Material for the task START

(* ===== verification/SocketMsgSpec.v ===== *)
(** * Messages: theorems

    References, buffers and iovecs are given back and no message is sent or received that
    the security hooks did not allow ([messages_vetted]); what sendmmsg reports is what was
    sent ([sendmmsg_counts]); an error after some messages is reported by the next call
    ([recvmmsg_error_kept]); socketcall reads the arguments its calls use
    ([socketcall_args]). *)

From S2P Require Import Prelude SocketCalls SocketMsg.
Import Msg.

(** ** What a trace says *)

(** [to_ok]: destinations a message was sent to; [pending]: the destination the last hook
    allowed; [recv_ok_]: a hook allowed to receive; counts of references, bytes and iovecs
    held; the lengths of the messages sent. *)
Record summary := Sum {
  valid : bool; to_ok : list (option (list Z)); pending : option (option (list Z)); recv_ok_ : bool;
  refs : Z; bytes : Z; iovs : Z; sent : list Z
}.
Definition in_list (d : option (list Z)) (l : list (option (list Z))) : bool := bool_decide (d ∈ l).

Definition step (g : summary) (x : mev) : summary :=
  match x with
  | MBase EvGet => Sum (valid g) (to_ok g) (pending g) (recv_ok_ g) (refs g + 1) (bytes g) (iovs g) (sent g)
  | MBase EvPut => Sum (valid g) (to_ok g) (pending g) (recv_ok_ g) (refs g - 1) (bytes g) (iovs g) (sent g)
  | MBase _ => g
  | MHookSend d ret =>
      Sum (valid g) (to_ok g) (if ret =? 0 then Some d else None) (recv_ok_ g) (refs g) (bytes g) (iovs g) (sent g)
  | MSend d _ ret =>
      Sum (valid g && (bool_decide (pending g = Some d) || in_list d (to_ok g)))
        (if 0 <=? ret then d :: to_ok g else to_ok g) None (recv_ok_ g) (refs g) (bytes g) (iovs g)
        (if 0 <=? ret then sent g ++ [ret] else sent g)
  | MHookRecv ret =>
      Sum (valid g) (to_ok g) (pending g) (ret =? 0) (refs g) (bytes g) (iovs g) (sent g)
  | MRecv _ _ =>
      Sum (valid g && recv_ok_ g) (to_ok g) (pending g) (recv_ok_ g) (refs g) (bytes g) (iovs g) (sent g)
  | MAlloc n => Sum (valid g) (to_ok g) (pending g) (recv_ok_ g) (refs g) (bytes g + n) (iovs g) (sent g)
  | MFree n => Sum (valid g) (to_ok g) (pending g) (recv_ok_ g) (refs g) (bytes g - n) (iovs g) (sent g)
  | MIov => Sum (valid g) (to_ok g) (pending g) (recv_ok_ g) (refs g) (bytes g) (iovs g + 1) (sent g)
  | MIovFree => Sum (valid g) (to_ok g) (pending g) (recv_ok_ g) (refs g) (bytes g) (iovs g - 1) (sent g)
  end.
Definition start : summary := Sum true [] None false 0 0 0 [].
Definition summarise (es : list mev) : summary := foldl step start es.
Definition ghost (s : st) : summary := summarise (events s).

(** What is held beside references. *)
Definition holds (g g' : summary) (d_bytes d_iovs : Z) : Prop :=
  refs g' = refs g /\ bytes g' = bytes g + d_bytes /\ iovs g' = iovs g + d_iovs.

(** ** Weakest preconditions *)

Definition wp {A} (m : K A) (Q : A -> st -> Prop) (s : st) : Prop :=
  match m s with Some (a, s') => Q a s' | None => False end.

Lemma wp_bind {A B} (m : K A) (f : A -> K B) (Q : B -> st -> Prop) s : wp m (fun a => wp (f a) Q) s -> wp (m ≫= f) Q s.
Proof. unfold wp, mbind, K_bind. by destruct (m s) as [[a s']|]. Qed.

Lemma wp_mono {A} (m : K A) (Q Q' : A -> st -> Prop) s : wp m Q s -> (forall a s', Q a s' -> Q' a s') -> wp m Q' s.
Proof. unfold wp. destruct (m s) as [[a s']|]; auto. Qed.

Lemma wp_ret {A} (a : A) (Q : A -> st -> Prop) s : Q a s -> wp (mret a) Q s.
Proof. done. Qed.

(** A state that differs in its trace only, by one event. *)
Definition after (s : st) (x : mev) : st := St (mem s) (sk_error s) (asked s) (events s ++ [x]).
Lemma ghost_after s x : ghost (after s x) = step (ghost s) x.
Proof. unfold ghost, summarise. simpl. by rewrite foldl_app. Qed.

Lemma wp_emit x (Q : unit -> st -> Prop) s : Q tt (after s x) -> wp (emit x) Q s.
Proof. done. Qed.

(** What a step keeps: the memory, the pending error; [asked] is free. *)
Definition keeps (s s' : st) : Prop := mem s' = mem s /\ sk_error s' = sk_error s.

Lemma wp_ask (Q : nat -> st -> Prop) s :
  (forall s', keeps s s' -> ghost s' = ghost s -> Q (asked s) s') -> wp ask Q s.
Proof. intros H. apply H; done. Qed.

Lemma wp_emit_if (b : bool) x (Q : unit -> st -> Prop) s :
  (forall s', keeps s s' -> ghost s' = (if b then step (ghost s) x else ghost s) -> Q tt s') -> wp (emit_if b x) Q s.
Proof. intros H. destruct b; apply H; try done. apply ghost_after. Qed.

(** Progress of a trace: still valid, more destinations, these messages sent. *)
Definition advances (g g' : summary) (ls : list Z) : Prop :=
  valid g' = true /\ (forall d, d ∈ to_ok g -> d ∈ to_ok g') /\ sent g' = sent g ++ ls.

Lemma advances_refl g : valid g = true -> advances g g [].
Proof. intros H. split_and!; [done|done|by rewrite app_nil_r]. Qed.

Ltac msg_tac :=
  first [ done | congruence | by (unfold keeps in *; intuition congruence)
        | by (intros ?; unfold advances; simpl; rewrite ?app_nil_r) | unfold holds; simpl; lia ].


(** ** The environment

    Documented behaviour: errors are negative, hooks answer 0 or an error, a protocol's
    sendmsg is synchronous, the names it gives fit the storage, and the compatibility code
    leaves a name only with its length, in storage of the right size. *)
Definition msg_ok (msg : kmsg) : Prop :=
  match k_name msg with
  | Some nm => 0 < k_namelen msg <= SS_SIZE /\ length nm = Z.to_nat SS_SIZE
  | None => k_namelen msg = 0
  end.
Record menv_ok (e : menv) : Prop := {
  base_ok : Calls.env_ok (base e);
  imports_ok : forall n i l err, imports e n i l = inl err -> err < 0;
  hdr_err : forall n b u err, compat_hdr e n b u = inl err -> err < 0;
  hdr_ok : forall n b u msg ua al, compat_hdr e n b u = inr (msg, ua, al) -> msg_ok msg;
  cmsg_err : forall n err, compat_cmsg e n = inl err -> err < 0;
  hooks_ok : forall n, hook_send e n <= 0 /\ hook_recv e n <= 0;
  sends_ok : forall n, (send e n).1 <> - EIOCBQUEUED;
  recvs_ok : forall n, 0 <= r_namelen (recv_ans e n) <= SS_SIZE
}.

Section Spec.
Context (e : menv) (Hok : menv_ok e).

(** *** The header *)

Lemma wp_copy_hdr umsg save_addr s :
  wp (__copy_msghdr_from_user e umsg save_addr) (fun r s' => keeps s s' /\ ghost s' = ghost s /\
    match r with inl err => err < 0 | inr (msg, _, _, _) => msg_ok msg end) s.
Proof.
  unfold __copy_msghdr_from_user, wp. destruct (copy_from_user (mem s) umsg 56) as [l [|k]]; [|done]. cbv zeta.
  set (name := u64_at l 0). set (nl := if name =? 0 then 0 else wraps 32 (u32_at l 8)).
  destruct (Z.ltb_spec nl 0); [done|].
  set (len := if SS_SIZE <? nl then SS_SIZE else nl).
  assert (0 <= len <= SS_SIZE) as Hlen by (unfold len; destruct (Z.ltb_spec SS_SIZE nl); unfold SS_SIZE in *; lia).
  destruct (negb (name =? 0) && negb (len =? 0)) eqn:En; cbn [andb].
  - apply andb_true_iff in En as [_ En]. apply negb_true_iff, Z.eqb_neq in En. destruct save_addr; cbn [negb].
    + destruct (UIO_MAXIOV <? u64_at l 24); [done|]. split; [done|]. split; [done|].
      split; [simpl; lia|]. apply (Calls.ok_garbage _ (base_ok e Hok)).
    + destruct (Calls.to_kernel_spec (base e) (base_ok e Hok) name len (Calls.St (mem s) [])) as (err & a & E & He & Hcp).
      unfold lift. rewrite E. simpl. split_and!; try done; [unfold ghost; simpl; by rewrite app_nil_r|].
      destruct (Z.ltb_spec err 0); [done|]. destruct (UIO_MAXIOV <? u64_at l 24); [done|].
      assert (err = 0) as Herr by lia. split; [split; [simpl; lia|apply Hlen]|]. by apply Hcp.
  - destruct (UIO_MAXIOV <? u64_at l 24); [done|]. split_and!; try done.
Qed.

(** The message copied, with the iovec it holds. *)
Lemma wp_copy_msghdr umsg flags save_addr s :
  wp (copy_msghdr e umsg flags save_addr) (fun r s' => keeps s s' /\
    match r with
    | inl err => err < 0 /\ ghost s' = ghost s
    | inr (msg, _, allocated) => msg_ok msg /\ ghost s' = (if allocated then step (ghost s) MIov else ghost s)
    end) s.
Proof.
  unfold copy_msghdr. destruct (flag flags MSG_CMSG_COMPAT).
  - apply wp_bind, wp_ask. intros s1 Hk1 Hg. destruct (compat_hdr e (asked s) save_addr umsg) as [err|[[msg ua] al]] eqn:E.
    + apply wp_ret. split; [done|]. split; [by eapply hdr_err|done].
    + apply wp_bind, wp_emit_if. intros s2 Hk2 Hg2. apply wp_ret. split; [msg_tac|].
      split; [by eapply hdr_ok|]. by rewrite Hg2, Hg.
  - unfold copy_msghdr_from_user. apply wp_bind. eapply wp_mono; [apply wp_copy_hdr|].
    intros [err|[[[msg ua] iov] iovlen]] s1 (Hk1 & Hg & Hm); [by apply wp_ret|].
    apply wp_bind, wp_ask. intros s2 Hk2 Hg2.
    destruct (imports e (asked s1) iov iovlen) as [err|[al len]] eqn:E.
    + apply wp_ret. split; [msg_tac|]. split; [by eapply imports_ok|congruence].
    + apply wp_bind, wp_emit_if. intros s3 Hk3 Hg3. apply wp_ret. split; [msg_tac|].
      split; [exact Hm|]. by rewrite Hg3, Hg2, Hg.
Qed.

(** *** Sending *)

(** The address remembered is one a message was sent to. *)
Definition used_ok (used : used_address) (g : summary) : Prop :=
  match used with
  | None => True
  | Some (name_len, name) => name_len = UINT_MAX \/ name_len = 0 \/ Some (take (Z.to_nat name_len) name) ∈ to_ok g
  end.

Material for the task END
Material for the task START

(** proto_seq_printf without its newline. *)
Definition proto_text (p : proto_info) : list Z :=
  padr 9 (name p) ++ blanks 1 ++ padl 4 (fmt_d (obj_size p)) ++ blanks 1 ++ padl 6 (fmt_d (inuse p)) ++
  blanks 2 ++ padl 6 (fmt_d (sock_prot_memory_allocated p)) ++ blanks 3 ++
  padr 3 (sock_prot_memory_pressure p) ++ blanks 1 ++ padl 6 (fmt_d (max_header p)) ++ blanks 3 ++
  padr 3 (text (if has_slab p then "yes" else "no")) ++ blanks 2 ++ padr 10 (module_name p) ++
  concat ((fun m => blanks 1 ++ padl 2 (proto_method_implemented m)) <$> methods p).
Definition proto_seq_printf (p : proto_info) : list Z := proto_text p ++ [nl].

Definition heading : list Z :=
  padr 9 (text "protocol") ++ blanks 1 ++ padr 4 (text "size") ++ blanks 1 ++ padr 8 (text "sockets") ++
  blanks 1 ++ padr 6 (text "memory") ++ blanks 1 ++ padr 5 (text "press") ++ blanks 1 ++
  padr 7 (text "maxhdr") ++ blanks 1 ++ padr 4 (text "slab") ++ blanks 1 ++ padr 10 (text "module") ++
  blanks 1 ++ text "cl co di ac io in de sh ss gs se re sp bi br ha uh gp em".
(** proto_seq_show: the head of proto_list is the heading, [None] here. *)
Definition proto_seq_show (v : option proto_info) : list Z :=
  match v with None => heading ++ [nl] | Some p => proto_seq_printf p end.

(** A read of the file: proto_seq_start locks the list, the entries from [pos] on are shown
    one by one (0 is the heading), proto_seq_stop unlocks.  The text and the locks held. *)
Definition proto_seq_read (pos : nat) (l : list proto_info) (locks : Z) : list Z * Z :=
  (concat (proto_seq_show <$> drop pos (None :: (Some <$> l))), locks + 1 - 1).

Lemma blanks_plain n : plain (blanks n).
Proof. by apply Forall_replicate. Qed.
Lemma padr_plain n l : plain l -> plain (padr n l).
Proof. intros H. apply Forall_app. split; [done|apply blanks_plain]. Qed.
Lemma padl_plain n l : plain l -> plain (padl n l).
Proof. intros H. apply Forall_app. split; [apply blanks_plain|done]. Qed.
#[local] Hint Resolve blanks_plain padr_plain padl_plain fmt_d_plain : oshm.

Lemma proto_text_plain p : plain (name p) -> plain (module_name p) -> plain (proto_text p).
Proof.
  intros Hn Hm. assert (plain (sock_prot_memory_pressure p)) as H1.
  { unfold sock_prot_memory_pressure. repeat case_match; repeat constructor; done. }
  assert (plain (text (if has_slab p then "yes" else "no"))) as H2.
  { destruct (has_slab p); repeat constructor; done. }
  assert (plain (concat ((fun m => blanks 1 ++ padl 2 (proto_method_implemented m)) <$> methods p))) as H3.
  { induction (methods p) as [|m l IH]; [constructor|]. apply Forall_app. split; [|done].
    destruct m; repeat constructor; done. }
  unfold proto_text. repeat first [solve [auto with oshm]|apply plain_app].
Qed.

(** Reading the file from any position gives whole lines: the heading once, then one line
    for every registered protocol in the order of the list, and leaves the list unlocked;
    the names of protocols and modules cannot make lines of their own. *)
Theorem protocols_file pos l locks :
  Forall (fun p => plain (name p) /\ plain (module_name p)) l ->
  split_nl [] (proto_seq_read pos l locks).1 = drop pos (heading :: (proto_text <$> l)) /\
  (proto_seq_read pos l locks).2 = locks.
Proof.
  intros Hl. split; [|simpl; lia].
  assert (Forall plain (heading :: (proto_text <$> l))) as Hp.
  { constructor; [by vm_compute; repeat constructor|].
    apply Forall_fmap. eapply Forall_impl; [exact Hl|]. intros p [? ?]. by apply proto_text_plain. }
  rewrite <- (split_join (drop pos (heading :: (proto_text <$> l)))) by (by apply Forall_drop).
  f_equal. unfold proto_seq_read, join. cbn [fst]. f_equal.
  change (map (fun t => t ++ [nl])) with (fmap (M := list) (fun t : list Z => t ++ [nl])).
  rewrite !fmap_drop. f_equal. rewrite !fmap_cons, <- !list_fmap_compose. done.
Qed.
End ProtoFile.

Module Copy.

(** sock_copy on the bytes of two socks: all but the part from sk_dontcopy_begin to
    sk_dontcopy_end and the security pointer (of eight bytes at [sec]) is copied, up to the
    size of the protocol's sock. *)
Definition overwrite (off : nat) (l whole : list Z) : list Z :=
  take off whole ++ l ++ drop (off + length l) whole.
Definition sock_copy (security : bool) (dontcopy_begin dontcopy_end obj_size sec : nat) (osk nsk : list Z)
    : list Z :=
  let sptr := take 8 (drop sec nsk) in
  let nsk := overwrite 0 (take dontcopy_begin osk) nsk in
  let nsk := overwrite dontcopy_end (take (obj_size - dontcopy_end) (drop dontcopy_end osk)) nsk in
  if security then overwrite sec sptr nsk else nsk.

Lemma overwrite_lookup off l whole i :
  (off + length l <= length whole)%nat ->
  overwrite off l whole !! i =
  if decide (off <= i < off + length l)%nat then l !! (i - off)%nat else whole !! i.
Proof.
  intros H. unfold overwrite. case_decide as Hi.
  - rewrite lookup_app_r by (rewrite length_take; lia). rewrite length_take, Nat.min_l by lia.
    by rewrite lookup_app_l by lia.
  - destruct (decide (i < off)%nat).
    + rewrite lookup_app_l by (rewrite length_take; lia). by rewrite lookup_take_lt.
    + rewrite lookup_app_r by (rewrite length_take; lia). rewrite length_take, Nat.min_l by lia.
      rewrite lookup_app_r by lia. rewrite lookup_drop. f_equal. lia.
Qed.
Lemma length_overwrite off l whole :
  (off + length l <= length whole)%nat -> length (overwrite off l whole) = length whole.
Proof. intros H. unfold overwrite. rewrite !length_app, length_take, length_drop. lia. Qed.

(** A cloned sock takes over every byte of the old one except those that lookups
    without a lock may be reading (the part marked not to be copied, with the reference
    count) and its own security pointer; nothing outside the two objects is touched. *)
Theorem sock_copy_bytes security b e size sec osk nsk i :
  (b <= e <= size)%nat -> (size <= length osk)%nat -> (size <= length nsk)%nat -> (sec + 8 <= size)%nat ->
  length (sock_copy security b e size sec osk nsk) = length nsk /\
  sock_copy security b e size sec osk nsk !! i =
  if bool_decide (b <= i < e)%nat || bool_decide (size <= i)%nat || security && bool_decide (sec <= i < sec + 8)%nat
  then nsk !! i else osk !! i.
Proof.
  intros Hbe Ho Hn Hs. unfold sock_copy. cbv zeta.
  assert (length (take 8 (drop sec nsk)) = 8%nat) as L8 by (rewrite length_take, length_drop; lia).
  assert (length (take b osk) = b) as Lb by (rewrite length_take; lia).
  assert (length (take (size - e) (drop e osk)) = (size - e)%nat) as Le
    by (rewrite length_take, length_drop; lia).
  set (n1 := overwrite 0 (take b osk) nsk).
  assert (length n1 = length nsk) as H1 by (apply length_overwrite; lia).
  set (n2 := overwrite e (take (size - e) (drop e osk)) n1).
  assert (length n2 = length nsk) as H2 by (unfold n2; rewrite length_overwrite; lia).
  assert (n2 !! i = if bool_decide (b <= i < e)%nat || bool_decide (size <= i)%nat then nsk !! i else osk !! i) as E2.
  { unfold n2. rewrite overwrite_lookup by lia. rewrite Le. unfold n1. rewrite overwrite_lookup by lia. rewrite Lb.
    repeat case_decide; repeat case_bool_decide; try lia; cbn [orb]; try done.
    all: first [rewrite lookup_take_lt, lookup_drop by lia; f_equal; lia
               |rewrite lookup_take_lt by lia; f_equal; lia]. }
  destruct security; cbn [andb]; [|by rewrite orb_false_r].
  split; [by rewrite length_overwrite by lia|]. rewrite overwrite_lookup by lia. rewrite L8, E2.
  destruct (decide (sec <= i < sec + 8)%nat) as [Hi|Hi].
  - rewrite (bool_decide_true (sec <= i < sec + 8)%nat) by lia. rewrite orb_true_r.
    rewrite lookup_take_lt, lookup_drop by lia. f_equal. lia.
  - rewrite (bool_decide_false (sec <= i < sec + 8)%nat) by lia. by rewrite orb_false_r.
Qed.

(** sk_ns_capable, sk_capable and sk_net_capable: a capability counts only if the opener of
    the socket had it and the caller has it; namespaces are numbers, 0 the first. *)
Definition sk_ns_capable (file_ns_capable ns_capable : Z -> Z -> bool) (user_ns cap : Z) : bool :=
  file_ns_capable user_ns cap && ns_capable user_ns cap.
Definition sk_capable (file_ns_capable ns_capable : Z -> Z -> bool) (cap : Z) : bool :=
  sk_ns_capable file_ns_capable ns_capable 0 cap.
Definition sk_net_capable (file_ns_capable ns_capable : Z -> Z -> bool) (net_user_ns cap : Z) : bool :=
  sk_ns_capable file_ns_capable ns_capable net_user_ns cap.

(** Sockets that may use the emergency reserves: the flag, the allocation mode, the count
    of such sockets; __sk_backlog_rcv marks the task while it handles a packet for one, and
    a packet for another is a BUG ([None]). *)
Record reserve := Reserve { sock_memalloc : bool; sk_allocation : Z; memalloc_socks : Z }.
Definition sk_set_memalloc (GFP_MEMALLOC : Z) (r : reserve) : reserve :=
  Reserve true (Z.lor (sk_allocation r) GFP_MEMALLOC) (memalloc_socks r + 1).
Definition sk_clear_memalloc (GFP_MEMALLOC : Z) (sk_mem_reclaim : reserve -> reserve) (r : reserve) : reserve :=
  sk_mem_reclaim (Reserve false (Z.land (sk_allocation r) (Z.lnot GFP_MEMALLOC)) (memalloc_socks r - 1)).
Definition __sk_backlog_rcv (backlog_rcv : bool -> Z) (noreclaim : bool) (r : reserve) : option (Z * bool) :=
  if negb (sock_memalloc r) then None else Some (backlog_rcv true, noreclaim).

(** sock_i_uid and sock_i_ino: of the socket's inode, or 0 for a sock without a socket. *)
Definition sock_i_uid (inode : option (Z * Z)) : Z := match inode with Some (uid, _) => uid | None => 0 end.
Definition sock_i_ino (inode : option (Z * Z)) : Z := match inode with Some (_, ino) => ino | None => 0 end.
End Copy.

Material for the task END
Material for the task START

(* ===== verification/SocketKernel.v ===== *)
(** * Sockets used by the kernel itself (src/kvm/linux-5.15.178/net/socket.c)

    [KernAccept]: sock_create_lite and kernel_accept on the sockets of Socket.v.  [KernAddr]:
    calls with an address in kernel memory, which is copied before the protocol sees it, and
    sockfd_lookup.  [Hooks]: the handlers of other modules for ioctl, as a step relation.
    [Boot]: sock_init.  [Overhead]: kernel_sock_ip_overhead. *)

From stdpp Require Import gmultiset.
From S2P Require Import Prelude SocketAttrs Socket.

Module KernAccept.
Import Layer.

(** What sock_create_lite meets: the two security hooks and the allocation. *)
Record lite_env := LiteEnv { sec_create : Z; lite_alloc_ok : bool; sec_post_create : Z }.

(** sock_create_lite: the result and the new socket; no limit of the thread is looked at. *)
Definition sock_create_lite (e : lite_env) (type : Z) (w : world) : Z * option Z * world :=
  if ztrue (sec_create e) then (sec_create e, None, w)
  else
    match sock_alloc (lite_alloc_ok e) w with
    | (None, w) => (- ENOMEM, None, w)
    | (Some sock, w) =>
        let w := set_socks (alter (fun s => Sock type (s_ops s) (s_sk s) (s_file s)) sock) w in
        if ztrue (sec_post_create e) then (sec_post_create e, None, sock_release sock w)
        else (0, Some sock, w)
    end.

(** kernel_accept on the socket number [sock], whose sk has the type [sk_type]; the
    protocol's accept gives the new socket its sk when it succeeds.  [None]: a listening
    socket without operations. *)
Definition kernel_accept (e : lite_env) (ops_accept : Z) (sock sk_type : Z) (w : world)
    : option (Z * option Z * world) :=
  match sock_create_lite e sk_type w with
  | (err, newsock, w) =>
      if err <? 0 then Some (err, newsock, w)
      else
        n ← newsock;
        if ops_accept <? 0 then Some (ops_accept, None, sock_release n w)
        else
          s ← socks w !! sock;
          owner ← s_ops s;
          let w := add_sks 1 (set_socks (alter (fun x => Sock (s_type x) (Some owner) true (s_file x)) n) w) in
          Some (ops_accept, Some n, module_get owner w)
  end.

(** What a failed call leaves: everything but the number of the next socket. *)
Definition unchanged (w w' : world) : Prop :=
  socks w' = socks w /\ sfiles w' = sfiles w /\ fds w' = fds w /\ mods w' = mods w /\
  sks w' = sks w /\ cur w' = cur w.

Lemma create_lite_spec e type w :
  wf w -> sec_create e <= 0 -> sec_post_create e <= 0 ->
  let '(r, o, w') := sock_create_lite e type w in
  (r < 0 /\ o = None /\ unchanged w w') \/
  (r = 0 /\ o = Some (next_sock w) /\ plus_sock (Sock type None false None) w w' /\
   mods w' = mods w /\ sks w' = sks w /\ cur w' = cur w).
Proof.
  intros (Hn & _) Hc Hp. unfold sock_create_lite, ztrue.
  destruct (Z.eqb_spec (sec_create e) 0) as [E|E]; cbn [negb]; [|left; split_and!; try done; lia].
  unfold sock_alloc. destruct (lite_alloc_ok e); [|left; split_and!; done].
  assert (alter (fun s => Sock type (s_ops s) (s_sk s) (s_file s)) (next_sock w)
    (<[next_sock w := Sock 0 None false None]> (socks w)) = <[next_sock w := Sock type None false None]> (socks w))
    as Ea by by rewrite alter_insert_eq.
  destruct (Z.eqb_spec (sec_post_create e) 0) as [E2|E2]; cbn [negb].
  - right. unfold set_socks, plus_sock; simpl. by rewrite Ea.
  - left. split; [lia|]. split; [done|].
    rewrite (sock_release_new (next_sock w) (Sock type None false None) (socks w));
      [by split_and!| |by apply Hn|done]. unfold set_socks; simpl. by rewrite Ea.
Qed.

Material for the task END

Starting at the line above that holds "<$> methods p)." and ending at the line that holds "match v with", transcribe each line exactly and include no other lines.

  concat ((fun m => blanks 1 ++ padl 2 (proto_method_implemented m)) <$> methods p).
Definition proto_seq_printf (p : proto_info) : list Z := proto_text p ++ [nl].

Definition heading : list Z :=
  padr 9 (text "protocol") ++ blanks 1 ++ padr 4 (text "size") ++ blanks 1 ++ padr 8 (text "sockets") ++
  blanks 1 ++ padr 6 (text "memory") ++ blanks 1 ++ padr 5 (text "press") ++ blanks 1 ++
  padr 7 (text "maxhdr") ++ blanks 1 ++ padr 4 (text "slab") ++ blanks 1 ++ padr 10 (text "module") ++
  blanks 1 ++ text "cl co di ac io in de sh ss gs se re sp bi br ha uh gp em".
(** proto_seq_show: the head of proto_list is the heading, [None] here. *)
Definition proto_seq_show (v : option proto_info) : list Z :=
  match v with None => heading ++ [nl] | Some p => proto_seq_printf p end.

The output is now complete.